Initially, slavery was the primary economic tool providing abundant prosperity for a small Old South white wealthy elite, who, over time, established a slave-based society, dominated by a politically powerful aristocracy. And, religion and racism have proven to be effective strategies of class oppression to preserve white supremacy and the southern heritage. Consequently, undercurrents of racial discrimination, exclusion, and exploitation have been perpetuated via legalities emanating from an initial, intentionally flawed constitution that permitted slavery to exist. Strikingly, in the 1860s, 4.4 million or 17 percent of the U.S. population were slaves, with the Southern States average being 34 percent blacks and South Carolina 57 percent. So, what were the colonists thinking would be the impact

of this massive importation of black slave labor, legal human property subjected to a brutal inhumane existence and the whims of their owners on the long-term future of American society?

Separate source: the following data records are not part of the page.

Definition ex_cfg6 : Config :=
  mkConfig (mkPrefix (V4 1681915904) 24) (mkPrefix (V6 (0xfd00 * 2 ^ 112) "") 64) true (24 * Hour).
Definition ex_server6 : Server :=
  mkServer "100.64.0.0/24" "fd00::/64" (replicate 32 7) 0 None [] (mkProxyTrust false []) ∅.
Lemma ex_agrees6 : network_agrees (mkWorld ex_server6 (fresh_store ex_cfg6) []).
Proof. vm_compute. reflexivity. Qed.
Lemma ex_nets6 : nets_ok ex_cfg6.
Proof. split; vm_compute; done. Qed.
Definition ex_requests : list request :=
  [RqAdmin 0 0 ex_post None (AoLogin (Some ("admin", "guess")));
   RqAdmin 0 0 ex_bearer None (AoCreateKey [9; 9; 9] (Decoded (mkKeyReq "ci" 2 "")));
   RqEnroll 0 0 [1] ex_post (Decoded (mkEnrollRequest "CQkJ" "pubA" "a" 51820 "" [] false));
   RqAdmin 0 0 ex_bearer None (AoMigrate (Decoded (mkMigration "10.1.0.0/24" "fd01::/64" networkMigrationConfirm)));
   RqSignal 0 0 ex_post (Some 7); RqRelayPair 0 0 "relay.example" (Some (PortPair 40000 40001)) ex_post (Decoded "pubB");
   RqPruneAudit (90 * Hour) Hour].
Lemma server_refines_store_witness :
  let a := foldl (λ a q, serve id (λ _, Some 0) pad_key ex_parse_key id ex_key_string [1] "top" (λ _, true) (λ _, true) q a)
             (mkApi (mkWorld ex_server6 (fresh_store ex_cfg6) []) []) ex_requests in
  mesh_ok (w_store (ap_world a)) ∧ network_agrees (ap_world a).
Proof.
  apply (server_refines_store id (λ _, Some 0) pad_key ex_parse_key id ex_key_string [1] "top" (λ _, true) (λ _, true)
    ex_cfg6 ex_server6 ex_requests ex_nets6 ex_agrees6).
Defined.
(** The requests do take effect. *)
Example ex_requests_run :
  let a := foldl (λ a q, serve id (λ _, Some 0) pad_key ex_parse_key id ex_key_string [1] "top" (λ _, true) (λ _, true) q a)
             (mkApi (mkWorld ex_server6 (fresh_store ex_cfg6) []) []) ex_requests in
  p_assigned_ip <$> peers (a_db a) = ["10.1.0.1"].
Proof. vm_compute. reflexivity. Qed.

Well, since Emancipation, reality has been an amended Constitution that allowed the South’s brutal quasi-legal Jim Crow governance to exist and, since the 1980s, condoned politically contrived race-neutral legislation and policies that has disproportionally targeted minorities, resulting in discriminatory housing, voting, policing, and criminal justice outcomes. As a result, the Old South racial democracy and injustice has successfully prevailed from the plantation to the modern urban ghetto. And, in 2016, for those who were not convinced that racism was still a dominant force in American society, the election of Donald Trump should have left no doubt that the Old South’s racial democracy remains robust. Also, the election resulted in the new post-1990 all-white Southern-styled conservative Republicanism controlling all three branches of the federal government. And, in 2019, of the 252 Republican members of Congress, only 3 were African American. Lincoln’s progressive Republicanism had been supplanted by the regressive 1950s Southern Democratic Party ideology of white primacy.

Thus, over the centuries, excessive white self-serving social and economic privilege, religious ethno-cultural racism, and a destructive anti-progressive, anti-intellectual, and anti-scientific conservative mentality has been ingrained within the nation’s DNA. This is America’s continuum of racial democracy and injustice.